━━━ Dataset records ━━━

(** The rule for the two kinds of block. *)
Definition epoch_rule (self : StatefulAttributesBuilder L1P L2P) (l2_parent : L2BlockInfo) (epoch : BlockNumHash) (c : SystemConfig)
    (b : BlockInfo) (seq : Z) (batcher : Address) (deposits : list bytes) : Prop :=
  let cfg := rollup_cfg self in
  if decide (bnh_number (l2_l1_origin l2_parent) ≠ bnh_number epoch) then
    bi_parent_hash b = bnh_hash (l2_l1_origin l2_parent) ∧ seq = 0 ∧
    ∃ rs ds us, receipts_by_hash (receipts_fetcher self) (bnh_hash epoch) = Ok rs ∧
      derive_deposits (bnh_number epoch) (bnh_hash epoch) (cfg_optimism_portal_address cfg) (cfg_l1_cross_domain_messenger cfg)
        (cfg_l1_standard_bridge cfg) rs = Ok ds ∧
      Forall2 deposit_tx ds deposits ∧
      Forall2 (λ log u, build log = Ok u) (config_logs (cfg_l1_system_config_address cfg) rs) us ∧
      batcher = default (batcher_address c) (last (omap batcher_of us))
  else bnh_hash (l2_l1_origin l2_parent) = bnh_hash epoch ∧ seq = u64_add (l2_seq_num l2_parent) 1 ∧
    deposits = [] ∧ batcher = batcher_address c.

Lemma epoch_branch_run self l2_parent epoch c b deposits seq c' :
  epoch_branch (L1P:=L1P) (L2P:=L2P) (rollup_cfg self) (receipts_fetcher self) l2_parent epoch c = Ok (b, deposits, seq, c') →
  block_info_by_hash (receipts_fetcher self) (bnh_hash epoch) = Ok b ∧ c' = set_batcher_address (batcher_address c') c ∧
  epoch_rule self l2_parent epoch c b seq (batcher_address c') deposits.
Proof.
  unfold epoch_branch, epoch_rule. destruct (decide (bnh_number _ ≠ _)) as [Hn|Hn].
  - destruct (block_info_by_hash _ _) as [b0|e|]; [|done..]. cbn [map_err mbind outcome_bind].
    destruct (decide (_ ≠ bi_parent_hash b0)) as [Hp|Hp]; [done|]. apply dec_stable in Hp.
    destruct (receipts_by_hash _ _) as [rs|e|] eqn:Hrs; [|done..]. cbn [map_err mbind outcome_bind].
    unfold derive_sanitized_deposit_tx.
    destruct (derive_deposits _ _ _ _ _ rs) as [ds|[]|] eqn:Hds; [|done]. cbn [map_err mbind outcome_bind].
    destruct (deposit_transactions [] ds) as [txs|e|] eqn:Htx; [|done..]. cbn [map_err mbind outcome_bind].
    destruct (update_with_receipts_run rs (cfg_l1_system_config_address (rollup_cfg self)) c (cp_receipts_wf _ _ _ Hrs))
      as (dn & us & rest & Hl & Hus & Hc & Hr). unfold run, exec in Hc, Hr.
    destruct (update_with_receipts _ _ c) as [[u|e|] c1]; [|done..]. cbn [fst snd] in Hc, Hr. cbn [map_err mbind outcome_bind].
    intros [= -> <- <- <-]. subst rest. rewrite app_nil_r in Hl. apply deposit_transactions_run in Htx as (txs' & -> & Htx).
    split; [done|]. rewrite Hc. split; [done|]. split; [done|]. split; [done|]. exists rs, ds, us. by rewrite Hl.
  - destruct (decide (_ ≠ bnh_hash epoch)) as [Hp|Hp]; [done|]. apply dec_stable in Hp.
    destruct (block_info_by_hash _ _) as [b0|e|]; [|done..]. cbn [map_err mbind outcome_bind].
    intros [= -> <- <- <-]. split; [done|]. split; [by destruct c|]. done.
Qed.

(** C4. The payload of a block is determined by its parent and its L1 origin: its time follows the
    parent's, its gas limit is the parent's system config's, and its transactions are the L1 info
    transaction, which carries the L1 origin, the batcher and the position in the epoch, and in the
    first block of an epoch, which must be the child of the parent's L1 origin, one transaction for
    each deposit of the L1 block, with the batcher as of its last update; in a later block of an
    epoch there is nothing else. *)
Theorem payload_attributes_spec l2_parent epoch self self' a :
  prepare_payload_attributes l2_parent epoch self = (Ok a, self') →
  ∃ c f b seq batcher info deposits,
    l2_system_config_by_number (bi_number (l2_block_info l2_parent)) (config_fetcher self) = (Ok c, f) ∧
    self' = set_config_fetcher f self ∧
    block_info_by_hash (receipts_fetcher self) (bnh_hash epoch) = Ok b ∧
    epoch_rule self l2_parent epoch c b seq batcher deposits ∧
    derived_tx (update_instruction (l1_info_of b seq batcher)) (source_hash_of L1_INFO_DEPOSIT_SOURCE_DOMAIN (bi_hash b) seq) info ∧
    pa_transactions a = Some (info :: deposits) ∧
    pa_timestamp a = u64_add (bi_timestamp (l2_block_info l2_parent)) (cfg_block_time (rollup_cfg self)) ∧
    pa_gas_limit a = Some (gas_limit c) ∧ pa_no_tx_pool a = Some true.
Proof.
  unfold prepare_payload_attributes, stateful_attributes_builder, prepare_payload_attributes_. rewrite bind_run. unfold zoom.
  destruct (l2_system_config_by_number _ _) as [[c|e|] f] eqn:Hc; [|done..]. cbn [map_err]. cbn [rollup_cfg receipts_fetcher].
  rewrite bind_run. unfold gets at 1. cbn [rollup_cfg set_config_fetcher]. rewrite bind_run. unfold gets at 1. cbn [receipts_fetcher set_config_fetcher].
  rewrite bind_run. unfold lift at 1. destruct (epoch_branch _ _ _ _ c) as [[[[b deposits] seq] c']|e|] eqn:He; [|done..].
  apply epoch_branch_run in He as (Hb & Hc' & Hr). rewrite bind_run. unfold lift at 1.
  destruct (l1_info_transaction b seq c') as [info|e|] eqn:Hi; [|done..]. apply info_run in Hi. intros [= <- <-].
  exists c, f, b, seq, (batcher_address c'), info, deposits. repeat (split; [done|]). cbn [pa_transactions pa_timestamp pa_gas_limit pa_no_tx_pool].
  rewrite app_nil_r. split; [done|]. split; [done|]. split; [|done]. f_equal. by rewrite Hc'.
Qed.
End payload.

(** * Errors *)

(** Providers that answer every call, with receipts whose deposit events can be read or refused. *)
Class BuilderProviders (L1P L2P : Type) `{!ChainProvider L1P} `{!L2ChainProvider L2P} `{!AlloyText} `{!BigUint} `{!Rlp} `{!Keccak} := {
  l1_blocks (p : L1P) h : block_info_by_hash p h ≠ Panic;
  l1_deposits (p : L1P) h rs number hash portal messenger bridge :
    receipts_by_hash p h = Ok rs → derive_deposits number hash portal messenger bridge rs ≠ Panic;
  l2_configs (f : L2P) number : (l2_system_config_by_number number f).1 ≠ Panic;
}.

Section errors.
Context {L1P L2P : Type} `{!ChainProvider L1P} `{!ChainProviderLaws L1P} `{!L2ChainProvider L2P} `{!ErrorTexts L1P L2P} `{!AbiDecoder}.
Context `{!SolanaSdk} `{!SolanaSdkLaws} `{!SanitizedSdk} `{!SanitizedSdkLaws} `{!L2TxCodec} `{!L2TxCodecLaws}.
Context `{!Pda} `{!BridgeAddresses} `{!L1BlockInfoProgram} `{!AlloyText} `{!BigUint} `{!Rlp} `{!Keccak}.
Implicit Types self : StatefulAttributesBuilder L1P L2P.

(** An outcome that is not a panic, its error one of [F]. *)
Definition settled {E A} (F : E → Prop) (r : outcome E A) : Prop :=
  match r with Ok _ => True | Err e => F e | Panic => False end.
Lemma settled_bind {E A B} (F : E → Prop) (m : outcome E A) (k : A → outcome E B) :
  settled F m → (∀ a, m = Ok a → settled F (k a)) → settled F (m ≫= k).
Proof. destruct m; cbn; auto. Qed.
Lemma settled_map_err {E E' A} (F : E' → Prop) (f : E → E') (m : outcome E A) :
  m ≠ Panic → (∀ e, F (f e)) → settled F (map_err f m).
Proof. destruct m; cbn; auto. Qed.
Lemma settled_any {E A} (F : E → Prop) (m : outcome E A) : settled F m → m ≠ Panic.
Proof. by destruct m. Qed.

Lemma native_settled {E} (F : E → Prop) ixs h : settled F (new_native_transaction (E:=E) ixs h).
Proof.
  unfold new_native_transaction. cbn. pose proof (payer_signs ixs (Some NO_SIG_TX_PAYER) h ltac:(by eexists)).
  destruct (num_required_signatures _); [lia|done].
Qed.
Lemma to_u128_settled (z : Z) (e : DepositError) : settled (λ _, True) (to_u128 z e).
Proof. unfold to_u128. by destruct (decide _). Qed.
Lemma deposit_instruction_settled d : settled (λ _, True) (deposit_instruction d).
Proof.
  unfold deposit_instruction. destruct (ud_deposit_type d) as [data|data];
    repeat (apply settled_bind; [apply to_u128_settled|]; intros ? _); [|done].
  apply settled_bind; [unfold extra_data_array; by destruct (decide _)|]. done.
Qed.
Lemma user_transaction_settled d : settled (λ _, True) (user_to_sanitized_transaction d).
Proof.
  apply settled_bind; [apply deposit_instruction_settled|]. intros ix _. apply settled_bind; [apply native_settled|].
  intros tx _. by apply settled_map_err; [apply sanitize_total|].
Qed.
Lemma tx_bytes_settled s : settled (λ _, True) (sanitized_derived_tx_to_bytes s).
Proof. by apply settled_map_err; [apply bincode_total|]. Qed.
Lemma deposit_transactions_settled ds : ∀ res, settled (λ _, True) (deposit_transactions (L1P:=L1P) (L2P:=L2P) res ds).
Proof.
  induction ds as [|d ds IH]; intros res; [done|]. cbn [deposit_transactions].
  apply settled_bind; [apply settled_map_err; [eapply settled_any, user_transaction_settled|done]|]. intros s _.
  apply settled_bind; [apply tx_bytes_settled|]. intros b _. apply IH.
Qed.

(** The errors of the builder. *)
Definition builder_err (e : PipelineErrorKind) : Prop :=
  match e with
  | Temporary (Provider _) | Temporary (ParseL1BlockInfoTxErr _) | Critical (BadEncoding _) | Critical (SystemConfigUpdateErr _)
  | ResetKind (RAttributesBuilder (BlockMismatch _ _)) | ResetKind (RAttributesBuilder (BlockMismatchEpochReset _ _ _)) => True
  | _ => False
  end.

Lemma info_settled b seq c : settled builder_err (l1_info_transaction (L1P:=L1P) (L2P:=L2P) b seq c).
Proof.
  unfold l1_info_transaction. apply settled_bind; [done|]. intros d Hd. injection Hd as <-.
  apply settled_bind.
  - apply settled_map_err; [|done]. apply (settled_any (λ _, True)). apply settled_bind; [by vm_compute|]. intros ix _.
    apply settled_bind; [apply native_settled|]. intros tx _. by apply settled_map_err; [apply sanitize_total|].
  - intros s _. apply settled_map_err; [eapply settled_any, tx_bytes_settled|done].
Qed.

Lemma epoch_branch_settled `{!BuilderProviders L1P L2P} cfg provider l2_parent epoch c :
  settled builder_err (epoch_branch (L1P:=L1P) (L2P:=L2P) cfg provider l2_parent epoch c).
Proof.
  unfold epoch_branch. destruct (decide _); [|destruct (decide _); [done|]];
    (apply settled_bind; [by apply settled_map_err; [apply (l1_blocks (L2P:=L2P))|]|]; intros b _); [|done].
  destruct (decide _); [done|].
  apply settled_bind; [by apply settled_map_err; [apply cp_receipts|]|]. intros rs Hrs.
  destruct (receipts_by_hash provider _) as [rs'|e|] eqn:Hr; [|done..]. injection Hrs as ->.
  apply settled_bind.
  - apply settled_map_err; [|done]. apply (settled_any (λ _, True)). unfold derive_sanitized_deposit_tx.
    apply settled_bind; [apply settled_map_err; [by apply (l1_deposits (L2P:=L2P) provider (bnh_hash epoch))|by intros []]|].
    intros ds _. apply deposit_transactions_settled.
  - intros txs _. pose proof (update_with_receipts_run rs (cfg_l1_system_config_address cfg) c (cp_receipts_wf _ _ _ Hr))
      as (dn & us & rest & _ & _ & _ & Hu). unfold run in Hu.
    by destruct (update_with_receipts rs _ c) as [[u|e|] c'].
Qed.

(** The builder keeps its promise to the attributes queue. *)
#[export] Program Instance stateful_attributes_builder_laws `{!BuilderProviders L1P L2P} :
  AttributesBuilderLaws (StatefulAttributesBuilder L1P L2P) := {| ab_err := builder_err |}.
Next Obligation.
  intros HB parent epoch self _. unfold prepare_payload_attributes, stateful_attributes_builder, prepare_payload_attributes_.
  rewrite bind_run. unfold zoom. pose proof (l2_configs (config_fetcher self) (bi_number (l2_block_info parent))) as Hc.
  destruct (l2_system_config_by_number _ _) as [[c|e|] f]; [|done..]. cbn [map_err fst] in *.
  rewrite bind_run. unfold gets at 1. rewrite bind_run. unfold gets at 1.
  rewrite bind_run. unfold lift at 1. pose proof (epoch_branch_settled (rollup_cfg self) (receipts_fetcher self) parent epoch c) as He.
  cbn [rollup_cfg receipts_fetcher set_config_fetcher].
  destruct (epoch_branch _ _ _ _ c) as [[[[b deposits] seq] c']|e|]; [|done..]. cbn in He.
  rewrite bind_run. unfold lift at 1. pose proof (info_settled b seq c') as Hi. by destruct (l1_info_transaction b seq c').
Qed.

Lemma large_deposit_fails d data ds : ∀ res,
  d ∈ ds → ud_deposit_type d = ERC20 data → 2 ^ 128 <= rd_amount data →
  ∃ e, deposit_transactions (L1P:=L1P) (L2P:=L2P) res ds = Err e.
Proof.
  induction ds as [|d' ds IH]; intros res Hd Ht Ha; [by apply not_elem_of_nil in Hd|]. cbn [deposit_transactions].
  pose proof (user_transaction_settled d') as Hs. pose proof (tx_bytes_settled) as Hb.
  destruct (user_to_sanitized_transaction d') as [s|e|] eqn:Hu; [|by eexists|done]. cbn [map_err mbind outcome_bind].
  specialize (Hb s). destruct (sanitized_derived_tx_to_bytes s); [|by eexists|done]. cbn [mbind outcome_bind].
  apply IH; [|done..]. apply elem_of_cons in Hd as [<-|Hd]; [|done]. exfalso.
  unfold user_to_sanitized_transaction, deposit_instruction in Hu. rewrite Ht in Hu.
  unfold to_u128 in Hu. by rewrite decide_False in Hu by lia.
Qed.

(** C32. A token deposit of 2^128 or more, which L1 accepts, cannot be turned into a transaction of
    L2: the first block of its epoch cannot be built, and the error is critical, whatever else the
    L1 block holds. *)
Theorem large_deposit_halts self l2_parent epoch c f b rs ds d data :
  l2_system_config_by_number (bi_number (l2_block_info l2_parent)) (config_fetcher self) = (Ok c, f) →
  bnh_number (l2_l1_origin l2_parent) ≠ bnh_number epoch →
  block_info_by_hash (receipts_fetcher self) (bnh_hash epoch) = Ok b → bi_parent_hash b = bnh_hash (l2_l1_origin l2_parent) →
  receipts_by_hash (receipts_fetcher self) (bnh_hash epoch) = Ok rs →
  derive_deposits (bnh_number epoch) (bnh_hash epoch) (cfg_optimism_portal_address (rollup_cfg self))
    (cfg_l1_cross_domain_messenger (rollup_cfg self)) (cfg_l1_standard_bridge (rollup_cfg self)) rs = Ok ds →
  d ∈ ds → ud_deposit_type d = ERC20 data → 2 ^ 128 <= rd_amount data →
  ∃ e, run (prepare_payload_attributes l2_parent epoch) self = Err (Critical (BadEncoding e)).
Proof.
  intros Hc Hn Hb Hp Hrs Hds Hd Ht Ha.
  destruct (large_deposit_fails d data ds [] Hd Ht Ha) as [e He]. exists e.
  unfold run, prepare_payload_attributes, stateful_attributes_builder, prepare_payload_attributes_. rewrite bind_run. unfold zoom.
  rewrite Hc. cbn [map_err]. rewrite bind_run. unfold gets at 1. rewrite bind_run. unfold gets at 1. rewrite bind_run.
  unfold lift at 1. cbn [rollup_cfg receipts_fetcher set_config_fetcher]. unfold epoch_branch.
  rewrite decide_True by done. rewrite Hb. cbn [map_err mbind outcome_bind]. rewrite decide_False by (by intros Hx; apply Hx).
  rewrite Hrs. cbn [map_err mbind outcome_bind]. unfold derive_sanitized_deposit_tx. rewrite Hds. cbn [map_err mbind outcome_bind].
  by rewrite He.
Qed.
End errors.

━━━

▸ **Task description**:
If a line comes after the one that contains "Lemma epoch_branch_run self", leave it out; return every line of the entries up to that point exactly, starting with the first, with that line included.

▸ **Your response**:
(** The rule for the two kinds of block. *)
Definition epoch_rule (self : StatefulAttributesBuilder L1P L2P) (l2_parent : L2BlockInfo) (epoch : BlockNumHash) (c : SystemConfig)
    (b : BlockInfo) (seq : Z) (batcher : Address) (deposits : list bytes) : Prop :=
  let cfg := rollup_cfg self in
  if decide (bnh_number (l2_l1_origin l2_parent) ≠ bnh_number epoch) then
    bi_parent_hash b = bnh_hash (l2_l1_origin l2_parent) ∧ seq = 0 ∧
    ∃ rs ds us, receipts_by_hash (receipts_fetcher self) (bnh_hash epoch) = Ok rs ∧
      derive_deposits (bnh_number epoch) (bnh_hash epoch) (cfg_optimism_portal_address cfg) (cfg_l1_cross_domain_messenger cfg)
        (cfg_l1_standard_bridge cfg) rs = Ok ds ∧
      Forall2 deposit_tx ds deposits ∧
      Forall2 (λ log u, build log = Ok u) (config_logs (cfg_l1_system_config_address cfg) rs) us ∧
      batcher = default (batcher_address c) (last (omap batcher_of us))
  else bnh_hash (l2_l1_origin l2_parent) = bnh_hash epoch ∧ seq = u64_add (l2_seq_num l2_parent) 1 ∧
    deposits = [] ∧ batcher = batcher_address c.

Lemma epoch_branch_run self l2_parent epoch c b deposits seq c' :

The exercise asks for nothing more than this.